Can you imagine the outcry? But Nabokov was an author like no other. Trilingual, synaesthetic (he saw the letter M as pink) and addicted to games, he was a compendium of eccentricities. His main obsession, outside writing, was butterflies: he chased them all over America, and was curator of lepidoptery at Harvard's Museum of Comparative Zoology in the 1940s. He was also a chess obsessive, who composed scores of chess problems and wrote a novel about a chess master, The Luzhin Defence.
He'd have had a hard time at today's literary festivals. "I think like a genius," he once wrote, "I write like a distinguished author, and I speak like a child." He therefore liked to stage-manage interviews, demanding to see questions beforehand, writing the answers with great care, adding more questions and answers to be parrotted verbatim, prompted by small file cards propped against studio vases. It's hard to imagine today's Paxmans or Frostrups joining in the charade.
All his novels were written on these little cards. The last ones he used are immortalised today, as his final text The Original of Laura is published by Penguin. The 275 pages feature, rather luxuriously, all 138 cards on which he wrote fragments in hospital during his last illness, before his death in 1977.
But the narrative soon runs out of steam. Fragments deal minimally with Flora, the promiscuous wife of a fat lecturer in experimental psychology called Philip. One of her mother's lovers is "Hubert Hubert," who fondles Flora in bed but is repulsed, a clear re-run of Lolita. The time-line jumps generations and plays games with a novel-within-the-novel called Laura, which scarcely exists. Nabokov's own voice intrudes now and then, expressing contempt for Freud and Malraux, and speculating about how to die happily by imagining an upright "I" on a blackboard being gradually rubbed out. The original has some nice word-play ("The potentate had been potent until the absurd age of eighty") amid the usual Nabokovian arcane vocabulary ("omoplate"? "inguen"? "hallux"?) and some startling dreams of bisexuality, but it's strictly a work for academics.

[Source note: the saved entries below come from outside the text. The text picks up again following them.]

(** ** Runs on the sample tables *)

Example calendar_of_the_range :
  civil_from_days range_start = (2022, 1, 1) /\
  civil_from_days range_end = (2024, 12, 31) /\
  tm_yday range_start = 1 /\ tm_yday range_end = 366 /\
  tm_yday (days_from_civil 2023 12 31) = 365 /\
  Z.of_nat (length (date_range range_start range_end)) = 1096.
Proof. repeat split. Qed.

Example shock_window_examples :
  shock_window (days_from_civil 2024 3 31) = false /\
  shock_window (days_from_civil 2024 4 1) = true /\
  shock_window (days_from_civil 2024 6 30) = true /\
  shock_window (days_from_civil 2024 7 1) = false /\
  shock_window (days_from_civil 2023 5 15) = false.
Proof. repeat split. Qed.

Example date_range_three_days :
  date_range (days_from_civil 2024 1 1) (days_from_civil 2024 1 3)
  = [days_from_civil 2024 1 1; days_from_civil 2024 1 2; days_from_civil 2024 1 3].
Proof. reflexivity. Qed.

Example df_filtered_sample :
  df_filtered [days_from_civil 2024 1 2; days_from_civil 2024 1 3] sample_kpis
  = tl sample_kpis /\
  df_filtered [days_from_civil 2024 1 2] sample_kpis = sample_kpis /\
  df_filtered [days_from_civil 2024 1 3; days_from_civil 2024 1 2] sample_kpis
  = [].
Proof. repeat split. Qed.

Example current_metrics_of_empty_table :
  current_metrics [] [] = Raised IndexError.
Proof. reflexivity. Qed.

In October 1976 Nabokov described The Original of Laura as "the not quite finished manuscript of a novel which I had begun writing and reworking before my illness, and which was completed in my mind". He confesses that, "in my diurnal delirium [I] kept reading it aloud to a small dream audience in a walled garden. My audience consisted of peacocks, pigeons, my long dead parents, two cypresses, several young nurses crouching around, and a family doctor so old as to be almost invisible". That dream audience should, perhaps, have remained the only audience for The Original of Laura.